In Now, Discover Your Strengths, you’ll find valuable knowledge on strengths, where to spot them, how they’re created and what they consist of. This book summary will also provide some great insights into how you can engage with your employees’ strengths and make your business thrive.
In this summary of Now, Discover Your Strengths by Marcus Buckingham, you’ll discover
- how your brain holds the key to your hidden talents;
- why you should hope that showing empathy comes naturally to you; and
- whether you’re an analytic type or a commander.
Now, Discover Your Strengths Key Idea #1: A focus on correcting weaknesses has left our strengths ignored.
In schools and in workplaces, we’re constantly encouraged to seek out and correct our weaknesses in order to improve our productivity. But why? After all, it’s uncovering and using your strengths that will really send you on your way to success.
How do you know a strength when you see one? There are many different answers to this question, but we can stick with the simplest: a strength is an activity that you can perform repeatedly to perfection. In other words, any activity that you can do well time and time again, while also enjoying yourself, is a strength.
It’s no surprise that organizations where employees are able to use their strengths every day are successful and sustainable. The Gallup Organization asked 198,000 employees across different businesses whether they’re able to do what they do best at work each day.
The 20 percent of employees that strongly agreed with the question were 50 percent more likely to work in organizations with lower employee turnover, 38 percent more likely to work in more productive businesses and 44 percent more likely to work for companies with higher customer satisfaction.
Despite this, many organizations still waste time, money and resources by concentrating on fixing employee weaknesses. Think about it: employees get sent off to special training programs not to expand on their strengths, but to correct weaknesses. By focusing on damage control rather than development, the true potential of employees is neglected.
Of course, damage control is sometimes necessary; a clever but inarticulate employee would benefit greatly from a communication class. Still, damage control should not be the focal point of employee management. If you want your employees to develop and grow, and your company to grow with them, you need a different approach.
Now, Discover Your Strengths Key Idea #2: Combine natural talent with knowledge and skills to build a new strength.
Everyone loves to do things they’re good at. But why are we good at these things in the first place? We often hear that practice makes perfect – but that’s not quite true! You’ve built up the strengths you have because you started off with a natural talent.
Talents are patterns of thought and behavior that make some things easier for you. You might, for example, be great at connecting with strangers. That’s a talent! Others don’t find socializing so easy. Either way, we can’t alter this predisposition.
But what we can do is take a predisposition we like and develop it. Developing your strengths entails refining your talent with knowledge and skills.
Knowledge can be factual or experiential. If you’re learning to play the piano, you’ll have to retain a certain amount of factual knowledge, such as by learning different musical notations. But you’ll also acquire knowledge through the experiences of practicing, performing and listening.

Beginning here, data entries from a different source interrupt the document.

(* ===== verification/ApiCalls.v ===== *)
(** * The client and the server

    The client ([cli/api/client.go]) against the server ([transport/http]): what
    the server reads of the requests the client writes, where it routes them, and
    what the client makes of its answers. A call of the client is the operation
    of the service it names. *)

From S2P Require Import Prelude Errors GoStrings Edition JsonScan Domain Json Effects Postgres Outbox Events Tables World GovernanceStore UseCase CatalogStore JsonDecode Rfc3339 DependencyStore DependencyGraph RuntimeStore RuntimeInventory AuditLog Identity Policy Approval Owners Archive Urls Storage Registry RegistrySafety RegistryOperations GitLabLink HttpDto HttpServer ApiTypes ApiReads.
From S2P Require ApiClient Config Bootstrap BufDescriptor RegistryInvariant ServerPolicy.

Open Scope string_scope.
Open Scope Z_scope.

(** ** The bodies of the requests *)

(** What the server reads of a body: texts without the bytes that are not UTF-8. *)
Definition sent_module (r : CreateModuleRequest) : createModuleRequest :=
  mkCreateModuleBody (clean (apCMR_Name r)) (clean (apCMR_Description r)) (clean (apCMR_RepositoryURL r)).
Definition sent_link (r : LinkModuleGitLabProjectRequest) : linkModuleGitLabProjectRequest :=
  mkLinkBody (clean (apLMGLPR_GitLabBaseURL r)) (apLMGLPR_GitLabProjectID r) (clean (apLMGLPR_GitLabProjectPath r)).
Definition sent_deprecation (r : DeprecateModuleVersionRequest) : deprecateModuleVersionRequest :=
  mkDeprecateBody (clean (apDMVR_Reason r)).
Definition sent_owner (r : AddModuleOwnerRequest) : addModuleOwnerRequest :=
  mkAddOwnerBody (clean (apAMOR_SubjectType r)) (clean (apAMOR_Subject r)) (clean (apAMOR_Role r)) (clean (apAMOR_Actor r)).
Definition sent_approval (r : CreateApprovalRequestRequest) : createApprovalRequestRequest :=
  mkApprovalBody (clean (apCARR_Actor r)) "".
Definition sent_decision (r : ApprovalDecisionRequest) : approvalDecisionRequest :=
  mkDecisionBody (clean (apADR_Actor r)) (clean (apADR_Comment r)).
Definition sent_reported (m : RuntimeModuleRequest) : reportedRuntimeModuleRequest :=
  mkReportedModuleBody (clean (apRMR_Module m)) (clean (apRMR_Version m)).
Definition sent_report (r : ReportRuntimeInventoryRequest) : reportRuntimeInventoryRequest :=
  mkReportBody (clean (apRRIR_ServiceName r)) (clean (apRRIR_Environment r)) (clean (apRRIR_GitCommit r))
    (clean (apRRIR_BuildVersion r)) (shown_slice sent_reported (apRRIR_Modules r)).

As you gather experiential knowledge, you also start building up skills. These are the key aspects of your chosen activity that will improve your performance. So, if you’re an experienced public speaker, you’ll have become skilled at catching and holding the attention of your audience.

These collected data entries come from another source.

(* ===== verification/Packing.v ===== *)
(** * Packing and unpacking sources on the command line

    [cli/artifact.go]: [push] packs the sources below a directory into an archive,
    and [pull] unpacks the archive of a version into a directory. What is pulled
    into a new directory are exactly the sources that were packed. *)

From S2P Require Import Prelude Errors GoStrings Domain Effects Json Archive Postgres Outbox Events Tables World GovernanceStore UseCase CatalogStore Storage Registry.

Open Scope string_scope.
Open Scope Z_scope.

(** ** Paths *)

Definition not_exist : error := EExternal "file does not exist".

(** [filepath.Ext]: from the last dot of the last element. *)
Definition filepath_Ext (s : string) : string :=
  let parts := split_byte "." (List.last (split_byte slash s) "") in
  match parts with _ :: _ :: _ => "." +:+ List.last parts "" | _ => "" end.

(** It differs from the check of the server: a backslash is accepted. *)
Definition safeArchivePath (path : string) : bool :=
  if (path =? "")%string || HasPrefix path "/" || filepath_IsAbs path then false else
  let clean := filepath_Clean path in
  if (clean =? ".")%string || (clean =? "..")%string || HasPrefix clean "../" then false else (clean =? path)%string.

Definition shouldIncludeSourceFile (name : string) : bool :=
  (name =? "buf.yaml")%string || (name =? "buf.lock")%string || (filepath_Ext name =? ".proto")%string.
Definition shouldSkipArchiveDir (name : string) : bool :=
  existsb (String.eqb name) [".git"; "node_modules"; "tmp"; "dist"; "build"; "generated"; "vendor"].

(** ** What the commands ask of the file system *)

(** The entries of a directory, in the order of their names. *)
Definition child_name (p q : path) : option string :=
  match List.rev q.2 with
  | x :: up => if bool_decide (q.1 = p.1 /\ List.rev up = p.2) then Some x else None
  | [] => None
  end.
Definition dir_entries (nodes : gmap path node) (p : path) : list (string * node) :=
  omap (fun x => pair x <$> nodes !! (p.1, p.2 ++ [x])%list)
    (sort_Strings (omap (fun '(q, _) => child_name p q) (map_to_list nodes))).

Section Files.
Context `{SYS : !OS}.

Definition os_Stat (s : string) : M FS node := os_op (fun fs =>
  if (s =? "")%string then (Err not_exist, fs_nodes fs) else
  at_real (follow (fs_nodes fs) (parse s)) (fs_nodes fs) (fun q =>
    (match lookup_node fs q with Some n => Ok n | None => Err not_exist end, fs_nodes fs))).
Definition os_ReadDir (p : path) : M FS (list (string * node)) := os_op (fun fs =>
  at_real (follow (fs_nodes fs) p) (fs_nodes fs) (fun q =>
    (match lookup_node fs q with
     | Some NDir => Ok (dir_entries (fs_nodes fs) q)
     | Some _ => Err not_a_directory
     | None => Err not_exist
     end, fs_nodes fs))).
Definition Lstat (p : path) : M FS node :=
  let! info := os_Lstat p in
  match info with Some n => ret n | None => fail not_exist end.
(** [os.Open] of a file, and its content when it is read. *)
Definition os_Open (p : path) : M FS string := os_op (fun fs =>
  at_real (follow (fs_nodes fs) p) (fs_nodes fs) (fun q =>
    (match lookup_node fs q with
     | Some (NFile content) => Ok content
     | Some _ => Err (EExternal "read error")
     | None => Err not_exist
     end, fs_nodes fs))).
Definition os_Read : M FS unit := os_op (fun fs => (Ok tt, fs_nodes fs)).
End Files.

(** What [archive/tar] and [compress/gzip] make of the entries. *)
Class ArchiveWriter := { write_archive : list Entry -> string }.

Record ArtifactPackage := mkArtifactPackage {
  pkg_Body : string;
  pkg_ChecksumSHA256 : string;
  pkg_SizeBytes : Z;
  pkg_FileCount : Z }.

(** ** [createArtifact] *)

(** The entry of a file. *)
Definition packed (name content : string) : Entry := mkEntry (mkHeader name TypeReg (len content)) content.

(** The entries written so far, and how many are protobuf files. *)
Definition Packed : Type := list Entry * Z.

(** The text of [%q]. *)
Class Quoting := { strconv_Quote : string -> string }.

Developing your strengths is a long-term process, and being specific about the skills you have will help you identify exactly where your strengths lie.

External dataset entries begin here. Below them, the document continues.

(* ===== verification/Flags.v ===== *)
(** * Flags of the command line

    [cli/flags.go], and what the commands use of package [flag]: the arguments are
    reordered, the flags first, and then parsed. Flags and names can stand in any
    order. *)

From S2P Require Import Prelude GoStrings Urls Json.

Open Scope string_scope.
Open Scope Z_scope.

(** ** [flagsFirst] *)

(** [strings.TrimLeft(arg, "-")] up to the first equals sign. *)
Fixpoint trim_dashes (s : string) : string :=
  match s with String a s' => if Ascii.eqb a "-" then trim_dashes s' else s | "" => "" end.
Definition flag_word (arg : string) : string := (cut_byte "=" (trim_dashes arg)).1.
Definition dashed (arg : string) : bool := HasPrefix arg "-".
Definition takes_no_value (boolFlags : list string) (arg : string) : bool :=
  Contains arg "=" || existsb (String.eqb (flag_word arg)) boolFlags.

(** The flags with their values, and the other arguments. *)
Fixpoint split_flags (boolFlags : list string) (args : list string) : list string * list string :=
  match args with
  | [] => ([], [])
  | arg :: rest =>
      if negb (dashed arg) || (arg =? "-")%string then
        let '(flags, positional) := split_flags boolFlags rest in (flags, arg :: positional)
      else
        match rest with
        | value :: rest' =>
            if takes_no_value boolFlags arg || dashed value then
              let '(flags, positional) := split_flags boolFlags rest in (arg :: flags, positional)
            else
              let '(flags, positional) := split_flags boolFlags rest' in (arg :: value :: flags, positional)
        | [] => ([arg], [])
        end
  end.
Definition flagsFirst (args boolFlags : list string) : list string :=
  let '(flags, positional) := split_flags boolFlags args in (flags ++ positional)%list.

(** ** [flag.FlagSet] *)

Inductive FlagKind := StringFlag | BoolFlag.
Definition FlagSet : Type := list (string * FlagKind).

(** The flags that are set, in order, and the arguments after them. *)
Record Parsed := mkParsed { fs_actual : list (string * string); fs_args : list string }.

Inductive FlagError := BadSyntax | NotDefined | InvalidBoolean | NeedsArgument | HelpRequested.

Definition strconv_ParseBool (s : string) : option bool :=
  if existsb (String.eqb s) ["1"; "t"; "T"; "TRUE"; "true"; "True"] then Some true else
  if existsb (String.eqb s) ["0"; "f"; "F"; "FALSE"; "false"; "False"] then Some false else None.

Definition lookup_flag (formal : FlagSet) (name : string) : option FlagKind :=
  snd <$> List.find (fun f => (f.1 =? name)%string) formal.

(** The name of a flag without its dashes, and the value that stands in it; [None]
    when the argument is not a flag, or is two dashes. *)
Inductive FlagWord := NotAFlag | Terminator | Malformed | Named (name : string) (value : option string).
Definition read_flag (s : string) : FlagWord :=
  match s with
  | String "-" (String a s') =>
      let body := if Ascii.eqb a "-" then s' else String a s' in
      if Ascii.eqb a "-" && (s' =? "")%string then Terminator else
      if (body =? "")%string || HasPrefix body "-" || HasPrefix body "=" then Malformed else
      if no_byte "=" body then Named body None
      else let '(name, value) := cut_byte "=" body in Named name (Some value)
  | _ => NotAFlag
  end.

Definition set_flag (name value : string) (r : Parsed + FlagError) : Parsed + FlagError :=
  match r with inl p => inl (mkParsed ((name, value) :: fs_actual p) (fs_args p)) | inr e => inr e end.

Fixpoint Parse (formal : FlagSet) (args : list string) : Parsed + FlagError :=
  match args with
  | [] => inl (mkParsed [] [])
  | s :: rest =>
      match read_flag s with
      | NotAFlag => inl (mkParsed [] args)
      | Terminator => inl (mkParsed [] rest)
      | Malformed => inr BadSyntax
      | Named name value =>
          match lookup_flag formal name with
          | None => inr (if (name =? "help")%string || (name =? "h")%string then HelpRequested else NotDefined)
          | Some BoolFlag =>
              match strconv_ParseBool (default "true" value) with
              | Some b => set_flag name (if b then "true" else "false") (Parse formal rest)
              | None => inr InvalidBoolean
              end
          | Some StringFlag =>
              match value, rest with
              | Some v, _ => set_flag name v (Parse formal rest)
              | None, v :: rest' => set_flag name v (Parse formal rest')
              | None, [] => inr NeedsArgument
              end
          end
      end
  end.

(** The value of a flag: that of the last time it is set. *)
Definition flag_values (p : Parsed) (name : string) : list string :=
  map snd (List.filter (fun f => (f.1 =? name)%string) (fs_actual p)).
Definition flag_value (p : Parsed) (name fallback : string) : string := List.last (flag_values p name) fallback.
Definition flagProvided (p : Parsed) (name : string) : bool := existsb (fun f => (f.1 =? name)%string) (fs_actual p).
Definition NArg (p : Parsed) : Z := Z.of_nat (length (fs_args p)).
Definition Arg (p : Parsed) (i : nat) : string := nth i (fs_args p) "".

(** ** Flags in any order *)

Lemma Contains_byte c s : Contains s (String c "") = negb (no_byte c s).
Proof.
  unfold no_byte. induction s as [|a s IH]; [done|]. cbn [Contains HasPrefix forallb_string]. rewrite IH, andb_true_r, Ascii.eqb_sym.
  by destruct (Ascii.eqb a c), (forallb_string _ s).
Qed.

(** What a user writes: a name, [--flag=value], [--flag value] or [--flag]. *)
Inductive Item :=
| Word (s : string)
| Assigned (double : bool) (name value : string)
| Valued (double : bool) (name value : string)
| Switched (double : bool) (name : string).

Definition dashes (double : bool) : string := if double then "--" else "-".
Definition written (i : Item) : list string :=
  match i with
  | Word s => [s]
  | Assigned d name value => [dashes d +:+ name +:+ "=" +:+ value]
  | Valued d name value => [dashes d +:+ name; value]
  | Switched d name => [dashes d +:+ name]
  end.
Definition words (items : list Item) : list string := flat_map (fun i => match i with Word s => [s] | _ => [] end) items.
Definition settings (items : list Item) : list (string * string) :=
  flat_map (fun i => match i with
    | Word _ => []
    | Assigned _ name value | Valued _ name value => [(name, value)]
    | Switched _ name => [(name, "true")]
    end) items.

Section AnyOrder.
Variables (formal : FlagSet) (boolFlags : list string).

Definition plain_flag (name : string) : Prop := name <> "" /\ dashed name = false /\ no_byte "=" name = true.
(** A word and a separate value do not begin with a dash. *)
Definition well_written (i : Item) : Prop :=
  match i with
  | Word s => dashed s = false
  | Assigned _ name value => plain_flag name /\ lookup_flag formal name = Some StringFlag
  | Valued _ name value =>
      plain_flag name /\ lookup_flag formal name = Some StringFlag /\ ~ In name boolFlags /\ dashed value = false
  | Switched _ name => plain_flag name /\ lookup_flag formal name = Some BoolFlag /\ In name boolFlags
  end.

Lemma dashed_dashes d s : dashed (dashes d +:+ s) = true.
Proof. by destruct d. Qed.
Lemma HasPrefix_one a c s : HasPrefix (String a s) (String c "") = Ascii.eqb c a.
Proof. cbn. destruct s; cbn; by rewrite andb_true_r. Qed.
Lemma plain_flag_inv name : plain_flag name ->
  exists a s, name = String a s /\ Ascii.eqb a "-" = false /\ Ascii.eqb a "=" = false /\ no_byte "=" name = true.
Proof.
  intros (Hne & Hd & He). destruct name as [|a s]; [done|]. exists a, s. unfold dashed in Hd.
  rewrite HasPrefix_one, Ascii.eqb_sym in Hd. split; [done|]. split; [done|]. split; [|done].
  unfold no_byte in He. cbn in He. apply andb_true_iff in He as [He _]. by apply negb_true_iff in He.
Qed.

Lemma trim_dashes_name d name rest : plain_flag name -> trim_dashes (dashes d +:+ name +:+ rest) = name +:+ rest.
Proof.
  intros (a & s & -> & Ha & _)%plain_flag_inv.
  destruct d; cbn [dashes String.append trim_dashes]; change (Ascii.eqb "-" "-") with true; cbn iota; by rewrite Ha.
Qed.
Lemma read_flag_body d name rest :
  plain_flag name -> read_flag (dashes d +:+ name +:+ rest)
  = if no_byte "=" (name +:+ rest) then Named (name +:+ rest) None
    else let '(n, v) := cut_byte "=" (name +:+ rest) in Named n (Some v).
Proof.
  intros (a & s & -> & Ha & Hq & _)%plain_flag_inv.
  assert (H1 : HasPrefix (String a s +:+ rest) "-" = false) by (cbn [String.append]; by rewrite HasPrefix_one, Ascii.eqb_sym).
  assert (H2 : HasPrefix (String a s +:+ rest) "=" = false) by (cbn [String.append]; by rewrite HasPrefix_one, Ascii.eqb_sym).
  destruct d; cbn [dashes String.append read_flag] in *.
  - change (Ascii.eqb "-" "-") with true. cbn iota. change ((String a (s +:+ rest) =? "")%string) with false.
    cbn [andb orb]. by rewrite H1, H2.
  - rewrite Ha. cbn [andb]. change ((String a (s +:+ rest) =? "")%string) with false. cbn [orb]. by rewrite H1, H2.
Qed.
Lemma read_flag_name d name : plain_flag name -> read_flag (dashes d +:+ name) = Named name None.
Proof.
  intros H. pose proof (read_flag_body d name "" H) as E. rewrite string_app_nil_r in E. rewrite E.
  destruct H as (_ & _ & He). by rewrite He.
Qed.
Lemma read_flag_assigned d name value :
  plain_flag name -> read_flag (dashes d +:+ name +:+ "=" +:+ value) = Named name (Some value).
Proof.
  intros H. rewrite (read_flag_body d name ("=" +:+ value) H). destruct H as (_ & _ & He).
  change ("=" +:+ value) with (String "=" value). rewrite cut_once by exact He.
  unfold no_byte in *. rewrite forallb_string_app, He. reflexivity.
Qed.

Lemma takes_no_value_assigned d name value : takes_no_value boolFlags (dashes d +:+ name +:+ "=" +:+ value) = true.
Proof.
  unfold takes_no_value. rewrite Contains_byte. unfold no_byte.
  rewrite !forallb_string_app. destruct d; cbn; by rewrite ?andb_false_r.
Qed.
Lemma takes_no_value_name d name :
  plain_flag name -> takes_no_value boolFlags (dashes d +:+ name) = existsb (String.eqb name) boolFlags.
Proof.
  intros H. unfold takes_no_value. rewrite Contains_byte. unfold flag_word.
  rewrite <- (string_app_nil_r name) at 1 2. rewrite trim_dashes_name by done. rewrite string_app_nil_r.
  destruct H as (_ & _ & He). rewrite cut_none by exact He. cbn [fst]. unfold no_byte in *.
  rewrite forallb_string_app, He. by destruct d.
Qed.

Lemma split_flags_items items :
  Forall well_written items ->
  split_flags boolFlags (flat_map written items)
  = (flat_map (fun i => match i with Word _ => [] | _ => written i end) items, words items).
Proof.
  induction 1 as [|i items Hi H IH]; [done|]. cbn [flat_map words].
  destruct i as [s|d name value|d name value|d name]; cbn [written well_written app] in *.
  - cbn [split_flags]. rewrite Hi. cbn [negb orb]. rewrite IH. reflexivity.
  - assert (Hn : (dashes d +:+ name +:+ "=" +:+ value =? "-")%string = false).
    { apply String.eqb_neq. destruct Hi as ((Hne & _) & _). destruct d, name; done. }
    cbn [split_flags]. rewrite dashed_dashes, Hn. cbn [negb orb].
    rewrite takes_no_value_assigned. cbn [orb].
    destruct (flat_map written items) eqn:E; [|by rewrite IH].
    unfold words in IH. injection IH as H1 H2. by rewrite <- H1, <- H2.
  - destruct Hi as (Hp & _ & Hb & Hv).
    assert (Hn : (dashes d +:+ name =? "-")%string = false).
    { apply String.eqb_neq. destruct Hp as (Hne & Hd & _). destruct d, name; done. }
    cbn [split_flags]. rewrite dashed_dashes, Hn. cbn [negb orb].
    rewrite (takes_no_value_name d name Hp), Hv.
    replace (existsb (String.eqb name) boolFlags) with false; [cbn [orb]; by rewrite IH|].
    symmetry. apply not_true_is_false. intros (x & Hx & ->%String.eqb_eq)%existsb_exists. done.
  - destruct Hi as (Hp & _ & Hb).
    assert (Hn : (dashes d +:+ name =? "-")%string = false).
    { apply String.eqb_neq. destruct Hp as (Hne & Hd & _). destruct d, name; done. }
    cbn [split_flags]. rewrite dashed_dashes, Hn. cbn [negb orb].
    rewrite (takes_no_value_name d name Hp).
    replace (existsb (String.eqb name) boolFlags) with true; [cbn [orb]|].
    + destruct (flat_map written items) eqn:E; [|by rewrite IH].
    unfold words in IH. injection IH as H1 H2. by rewrite <- H1, <- H2.
    + symmetry. apply existsb_exists. exists name. by rewrite String.eqb_refl.
Qed.

Definition with_settings (l : list (string * string)) (p : Parsed) : Parsed := mkParsed (l ++ fs_actual p)%list (fs_args p).
Lemma Parse_flags items rest p :
  Forall well_written items -> Parse formal rest = inl p ->
  Parse formal (flat_map (fun i => match i with Word _ => [] | _ => written i end) items ++ rest)
  = inl (with_settings (settings items) p).
Proof.
  intros H Hr. induction H as [|i items Hi H IH]; [by destruct p|].
  destruct i as [s|d name value|d name value|d name]; cbn [flat_map settings written well_written app] in *.
  - exact IH.
  - destruct Hi as (Hp & Hl). cbn [Parse]. rewrite read_flag_assigned, Hl, IH by done. reflexivity.
  - destruct Hi as (Hp & Hl & _). cbn [Parse]. rewrite read_flag_name, Hl, IH by done. reflexivity.
  - destruct Hi as (Hp & Hl & _). cbn [Parse]. rewrite read_flag_name, Hl, IH by done. reflexivity.
Qed.
Lemma Parse_words items : Forall well_written items -> Parse formal (words items) = inl (mkParsed [] (words items)).
Proof.
  intros H. assert (Hw : Forall (fun s => dashed s = false) (words items)).
  { induction H as [|i items Hi H IH]; [by constructor|]. destruct i; cbn [words flat_map app] in *; [by constructor|done..]. }
  destruct (words items) as [|s l]; [done|]. inversion Hw as [|? ? Hs _]; subst. cbn [Parse].
  replace (read_flag s) with NotAFlag; [done|]. destruct s as [|a s]; [done|]. unfold dashed in Hs. rewrite HasPrefix_one in Hs.
  unfold read_flag. destruct (Ascii.eqb_spec "-" a) as [<-|Hne]; [done|].
  destruct a as [[] [] [] [] [] [] [] []]; try done.
Qed.
End AnyOrder.

(** Flags and names can stand in any order. What a user writes, names, flags with
    a value in the same or in the next argument, and switches, one dash or two, is
    parsed to the settings of its flags in their order and the names in theirs,
    however they are mixed; so two ways to write the same settings and names mean
    the same. A name and a separate value must not begin with a dash, and every switch
    must be listed as one. *)
Theorem parse_any_order (formal : FlagSet) (boolFlags : list string) (items : list Item)
    (H : Forall (well_written formal boolFlags) items) :
  Parse formal (flagsFirst (flat_map written items) boolFlags) = inl (mkParsed (settings items) (words items)).
Proof.
  unfold flagsFirst. rewrite (split_flags_items formal) by done.
  rewrite (Parse_flags formal boolFlags items (words items) (mkParsed [] (words items)) H); [|by apply (Parse_words formal boolFlags)].
  unfold with_settings. cbn [fs_actual fs_args]. by rewrite app_nil_r.
Qed.

(** ** Examples *)

Module FlagExamples.
Definition formal : FlagSet := [("request-id", StringFlag); ("comment", StringFlag); ("force", BoolFlag)].
Definition items : list Item :=
  [Word "req-1"; Valued true "comment" "ok then"; Assigned false "request-id" "a=b"; Switched true "force"; Word "more"].

Lemma items_well_written : Forall (well_written formal ["force"]) items.
Proof. repeat first [apply Forall_nil_2|apply Forall_cons_2]; cbn; intuition; by try split_and!. Qed.

Lemma parse_any_order_witness :
  Parse formal (flagsFirst ["req-1"; "--comment"; "ok then"; "-request-id=a=b"; "--force"; "more"] ["force"])
  = inl (mkParsed [("comment", "ok then"); ("request-id", "a=b"); ("force", "true")] ["req-1"; "more"]).
Proof. exact (parse_any_order formal ["force"] items items_well_written). Defined.

(** A value that begins with a dash is taken for a flag: the name after it is
    taken for its value, and the flags after that are not parsed. *)
Theorem dashed_value_ends_the_flags :
  Parse formal (flagsFirst ["--comment"; "-1"; "req-1"; "--request-id"; "r"] ["force"])
  = inl (mkParsed [("comment", "-1")] ["req-1"; "--request-id"; "r"]).
Proof. reflexivity. Qed.
End FlagExamples.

By way of comparison, think about how diverse the language of human flaws is. Neurosis, psychosis, mania, perfectionism, depression, anxiety – the labels for human difficulties are plentiful and precise. Strangely enough, the language for human strengths is incredibly limited.
Human Resources professionals are known to choose candidates based on their “people skills.” Yet, two people with people skills could consist of one person that is great at building trust in long-term relationships, while the other is great at facilitating conversations.
It’s time we give talents the close-up attention they deserve. In the next book summary, we’ll dive into one particularly important question: how are talents created?
Now, Discover Your Strengths Key Idea #3: The neuroscientific basis of natural talents makes them crucial to your strengths.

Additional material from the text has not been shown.